Gestion active/passive, réaction #6

Publié le 08/07/2016 - Guy Fermon
Le point de vue de Guy Fermon, sélectionneur de fonds

La question Gestion Active vs Gestion Passive a largement été étudiée et le verdict est sans appel : au bout de 10 ans, rares sont les gérants qui affichent des performances supérieures à celles de la gestion passive.

Warren Buffett lui-même a demandé à ses héritiers d’investir 90% de sa fortune sur l’indice S&P 500.

Le débat semble donc clos : pour la plupart des investisseurs, le choix de la gestion passive sera pertinent.

Mais comment expliquer que les meilleurs esprits, formés dans les meilleurs établissements, dotés des meilleurs outils soient battus par la gestion passive qui se contente d’investir systématiquement dans toutes les sociétés du marché ?

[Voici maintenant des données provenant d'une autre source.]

(** Every row of the final table comes from a merged row with four
    cells that passed the filters, extended by the two derived cells. *)
Lemma final_row_shape countries net log df log' r :
  build_dataset countries net log = (Returns df, log') ->
  In r (rows df) ->
  columns df = final_columns
  /\ exists m share use pop gdp,
       cells m = [share; use; pop; gdp]
       /\ year_and_code_mask m = true
       /\ isin countries m = true
       /\ isna (to_float share) = false /\ isna (to_float use) = false
       /\ r = mkRow (country_code m) (country m) (year m)
                [share; use; pop; gdp; cell_mul use pop; cell_div use gdp].
Proof.
  intros Hb Hin.
  destruct (build_dataset_inv _ _ _ _ _ Hb) as [frames [merged [Hf Hm]]].
  destruct (build_dataset_shape countries _ _ _ _ _ Hf Hm) as [E L].
  rewrite E in Hb. injection Hb as <-. simpl in *. split; [reflexivity|].
  apply in_map_iff in Hin as [r1 [<- Hin]].
  apply in_map_iff in Hin as [m [<- Hin]].
  apply filter_In in Hin as [Hin Hreq].
  apply filter_In in Hin as [Hin Hisin].
  apply filter_In in Hin as [Hin Hmask].
  rewrite Forall_forall in L. specialize (L m Hin).
  destruct (cells m) as [|share [|use [|pop [|gdp [|x l]]]]] eqn:Hc; try discriminate.
  exists m, share, use, pop, gdp.
  unfold required_present, cell_at, exact_at in Hreq. rewrite Hc in Hreq.
  cbn [forallb nth] in Hreq.
  apply andb_true_iff in Hreq as [H1 H2]. apply andb_true_iff in H2 as [H2 _].
  apply negb_true_iff in H1, H2.
  repeat split; auto.
  unfold with_intensity, with_total, with_cells, exact_at. simpl. rewrite Hc. reflexivity.
Qed.

(** Reading a named column of a row whose cells are known. *)
Ltac read_column Hc := unfold get, get_cell; rewrite Hc; reflexivity.

Lemma sample_run_eq :
  build_dataset sample_countries sample_net [] = (Returns sample_dataset, snd sample_run).
Proof. vm_compute. reflexivity. Qed.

C’est la question que s’est posée Randy Cohen, professeur à Harvard, dans son livre « Best Ideas » publié en octobre 2009.

Il a analysé en profondeur les décisions de centaines de gérants actifs et les résultats de son étude sont surprenants.

Oui, les meilleures idées d’investissement des gérants surperforment très significativement l’indice, MAIS pour respecter les contraintes réglementaires et ne pas trop s’éloigner de leur indice de référence, ce qui ferait fuir les investisseurs, les gérants diversifient leur portefeuille et investissent dans des sociétés dont les performances attendues sont bien moins attractives.

La conclusion est paradoxale : pour surperformer un indice, il ne faut pas chercher à le battre.

Mais pourquoi un gérant devrait-il chercher à battre un indice ?

C’est assurément le meilleur moyen d’augmenter ses encours et d’assurer la fortune du gérant (et des intermédiaires), mais est-ce vraiment l’intérêt de l’investisseur ?

Si l’on admet que le véritable but de l’investisseur est de tirer parti de la puissance des intérêts composés, alors sa priorité devrait être de limiter les pertes (Drawdown) qui peuvent détruire en quelques mois des performances de plusieurs années.

Au lieu de chercher la performance à tout prix, il vaut mieux rechercher la performance avec un minimum de risque nécessaire pour l’obtenir. Le risque n’est donc évidemment pas la volatilité, mais bien le risque de perte.

C’est lorsque les marchés sont en crise, que les meilleurs gérants se révèlent. Pour citer Warren Buffett : « quand la mer se retire, on voit ceux qui se baignent nus».

Les indices, insensibles aux niveaux de valorisation, ne protègent pas de l’explosion des bulles (bulle Internet, bulle du Nikkei, bulle bancaire…). L’investisseur en gestion passive subit alors de plein fouet le dégonflement de la bulle. Le prix de la recherche de performance devient alors prohibitif.

Avant de s’extasier sur les performances des indices, l’investisseur prudent devrait d’abord s’assurer qu’il est capable d’assumer les pertes maximales observées ainsi que leur durée.

Il n’en demeure pas moins qu’il existe des gérants qui surperforment l’indice et qui protègent le capital de l’investisseur des baisses trop violentes ou trop prolongées.

Il suffirait donc de confier son argent à ces rares experts au lieu de faire confiance à une gestion entièrement passive.

Malheureusement, pour les trouver, il ne suffit pas de consulter les classements Morningstar ou Quantalys, car les bonnes performances de l’année écoulée n’ont aucun pouvoir prédictif des performances de l’année suivante.

Sans détailler tous les critères qui permettent d’identifier les meilleurs gérants, on remarque qu’ils partagent des caractéristiques communes : gestion non benchmarkée, portefeuille concentré, recherche fondamentale effectuée en interne, maitrise des encours, investissement personnel dans le fonds, processus de gestion robuste.

Mais attention, tous les gérants qui surperforment à long terme connaissent des périodes de sous-performance qui peuvent durer plus d’un an. C’est d’ailleurs le pire moment pour les quitter car les années de sous-performance sont généralement suivies de périodes de surperformance.

De ce fait, lorsque vous aurez trouvé le gérant idéal, vous devrez accepter cette période de frustration et vous armer de patience car il vous restera à vaincre le pire ennemi de l’investisseur : vous-même.

 

Guy Fermon est sélectionneur de fonds.